Myelodysplastic syndromes (MDS) causes
MDS is caused by changes (mutations) in DNA within blood cells. For most people these changes are not inherited. Instead, they happen during a person’s lifetime.
We don’t know exactly why these changes happen to some people and not to others. We do know that there are some things that make people more likely to develop MDS. These are called risk factors.
While these things do slightly increase the risk of developing MDS, it can happen to anyone and it's not because of anything you have done. For most people with MDS, no specific trigger or cause can be found.
MDS can be diagnosed at any age, but it’s more common as you get older. The typical age that people develop MDS is around 75 years old. About 9 in 10 people diagnosed with MDS are over 50. MDS is very rare in children and young adults.
Your sex at birth
People who are born male are twice as likely to develop MDS as people who are born female. We don’t know why.
Previous cancer treatment
Previous chemotherapy or radiotherapy treatment may damage the bone marrow and possibly cause MDS. This is called secondary or therapy-related MDS.
Very rarely, MDS can be inherited or may develop from another rare genetic disorder. If your doctor thinks your MDS may be inherited, they will refer you to a genetics service to discuss the chances of other family members having it. However, for most people, MDS is not passed down to children and is not an inherited genetic disease.
Other blood conditions
There are some related blood conditions which can increase the risk of developing MDS. These conditions include:
- clonal haematopoiesis of indeterminate significance (CHIP) – where you have genetic changes in otherwise healthy blood cells
- idiopathic cytopenia of unknown significance (ICUS) – where you have low numbers of one or more types of blood cell for no obvious reason
- clonal cytopenia of unknown significance (CCUS) – where you have genetic changes in your blood cells and low numbers of one or more types of blood cell for no obvious reason
These conditions are not harmful and are not considered to be disorders or diseases. They are unlikely to make you feel unwell and don’t need any treatment. However, some people with these conditions do go on to develop MDS.

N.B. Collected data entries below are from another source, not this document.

(* ===== verification/VimDemo.v ===== *)
(** A concrete host of the vim engine, on which the witnesses of the properties run: it accepts
    every change, saves in memory, and its regular expressions are literal texts. *)
From S2P Require Import Prelude VimBuffer VimKeys VimEx VimText VimEngine VimCommands VimModes.
#[local] Open Scope Z_scope.
#[local] Open Scope js_scope.

Lemma starts_with_length s p : starts_with s p = true -> zlen p <= zlen s.
Proof.
  revert p. induction s as [|c s IH]; intros [|d p] H; simpl in *; try done.
  rewrite !zlen_cons. apply andb_prop in H as [_ H]. specialize (IH _ H). lia.
Qed.

Lemma find_from_bounds s p i j : find_from s p i = j -> j = -1 \/ (i <= j /\ j + zlen p <= i + zlen s).
Proof.
  revert i. induction s as [|c s IH]; intros i; cbn [find_from].
  - destruct (starts_with [] p) eqn:E; intros <-; [right|by left]. apply starts_with_length in E. lia.
  - destruct (starts_with (c :: s) p) eqn:E; intros H; [right|].
    + apply starts_with_length in E. lia.
    + destruct (IH _ H) as [|H']; [by left|right]. rewrite zlen_cons. lia.
Qed.

(** The first occurrence of [p] at or after [i]. *)
Definition literal_exec (p text : jstr) (i : Z) : option (Z * Z) :=
  let j := index_of text p i in
  if (j <? i) || (j <? 0) then None else Some (j, j + zlen p).

Lemma literal_exec_bounds p text i a b :
  literal_exec p text i = Some (a, b) -> i <= a <= b /\ b <= zlen text.
Proof.
  unfold literal_exec. destruct (_ || _) eqn:E; [done|]. intros [= <- <-].
  apply orb_false_elim in E as [E1 E2]. apply Z.ltb_ge in E1, E2. pose proof (zlen_nonneg p). pose proof (zlen_nonneg text).
  unfold index_of in *. match goal with |- context [find_from ?s p ?k] =>
    destruct (find_from_bounds s p k _ eq_refl) as [H1|H1]; [lia|] end.
  rewrite zlen_drop in H1; unfold clamp in *; lia.
Qed.

Definition saved (b : VimBuffer) : VimLoadedFile :=
  mkLoaded (filePath b) (displayPath b) (lines b) (trailingNewline b) (baseFingerprint b).

#[export] Instance plain_host : VimHost unit unit := {
  beforeMutate b w := (w, true, None);
  loadBuffer p w := (w, Err (u "No such file"));
  saveBuffer b force w := (w, Ok (saved b, None));
  onStep w := (w, None);
  diag_summary _ := [];
  toUpperCase s := map (fun c => if is_lower c then c - 32 else c) s;
  toLowerCase s := map (fun c => if is_upper c then c + 32 else c) s;
  Regex := jstr;
  newRegExp p f := Some p;
  regex_exec := literal_exec;
  regex_exec_bounds := literal_exec_bounds }.

(** Three lines. *)
Definition demo_engine : @Engine unit unit := new_VimEngine demo_buffer tt.

(** The tokens of keys given as text. *)
Definition keys (ks : list jstr) : list VimKeyToken :=
  match parseKeySequences (toLowerCase (W:=unit) (Diag:=unit)) ks with Ok ts => ts | Err _ => [] end.

Definition run_keys (ks : list jstr) (s : @Engine unit unit) : @Engine unit unit :=
  fst (executeTokens 3 (keys ks) None s).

If you have CHIP, ICUS or CCUS your doctor may recommend regular blood tests to check if it is developing into MDS.
Exposure to toxic chemicals
Long-term exposure to certain chemicals may increase the risk of MDS. One of these chemicals is benzene, which is found in tobacco smoke. It’s also used in some types of manufacturing, although there are now rules to stop people working with benzene being exposed to unsafe levels.